In the material below, find each line with the word "cancelRecovery" and copy it.

Material provided —
*** Block opens ***

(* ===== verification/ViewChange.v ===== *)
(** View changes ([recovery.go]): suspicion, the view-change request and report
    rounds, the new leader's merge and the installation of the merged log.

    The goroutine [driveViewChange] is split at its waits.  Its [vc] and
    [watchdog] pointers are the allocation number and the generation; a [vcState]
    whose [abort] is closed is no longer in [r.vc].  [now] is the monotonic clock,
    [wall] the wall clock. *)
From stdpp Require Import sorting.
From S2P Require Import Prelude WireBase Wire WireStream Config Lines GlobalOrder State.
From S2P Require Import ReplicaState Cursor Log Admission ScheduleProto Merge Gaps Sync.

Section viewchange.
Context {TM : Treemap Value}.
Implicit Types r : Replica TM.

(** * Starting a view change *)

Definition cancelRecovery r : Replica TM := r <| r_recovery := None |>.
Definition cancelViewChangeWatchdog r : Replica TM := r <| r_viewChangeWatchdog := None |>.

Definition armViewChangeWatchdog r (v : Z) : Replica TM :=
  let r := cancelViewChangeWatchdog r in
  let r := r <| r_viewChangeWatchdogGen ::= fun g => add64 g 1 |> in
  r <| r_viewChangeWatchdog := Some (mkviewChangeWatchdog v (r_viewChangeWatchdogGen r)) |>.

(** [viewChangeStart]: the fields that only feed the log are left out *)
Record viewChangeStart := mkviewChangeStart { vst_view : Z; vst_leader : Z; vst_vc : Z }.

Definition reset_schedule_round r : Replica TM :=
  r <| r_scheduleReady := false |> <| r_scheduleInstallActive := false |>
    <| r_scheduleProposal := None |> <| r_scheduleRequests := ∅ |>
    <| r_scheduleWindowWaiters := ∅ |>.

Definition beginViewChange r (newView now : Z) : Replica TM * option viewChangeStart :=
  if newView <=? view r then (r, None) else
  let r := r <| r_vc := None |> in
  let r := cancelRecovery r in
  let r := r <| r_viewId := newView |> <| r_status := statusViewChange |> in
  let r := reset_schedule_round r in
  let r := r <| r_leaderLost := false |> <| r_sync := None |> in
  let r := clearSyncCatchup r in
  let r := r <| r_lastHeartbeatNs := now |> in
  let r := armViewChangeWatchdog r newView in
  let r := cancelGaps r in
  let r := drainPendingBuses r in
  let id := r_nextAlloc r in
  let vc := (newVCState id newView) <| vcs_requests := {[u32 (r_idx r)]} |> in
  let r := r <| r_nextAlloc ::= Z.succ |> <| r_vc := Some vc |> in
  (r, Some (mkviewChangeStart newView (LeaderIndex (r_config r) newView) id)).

*** Block closes ***

Output of the exercise —
Definition cancelRecovery r : Replica TM := r <| r_recovery := None |>.
  let r := cancelRecovery r in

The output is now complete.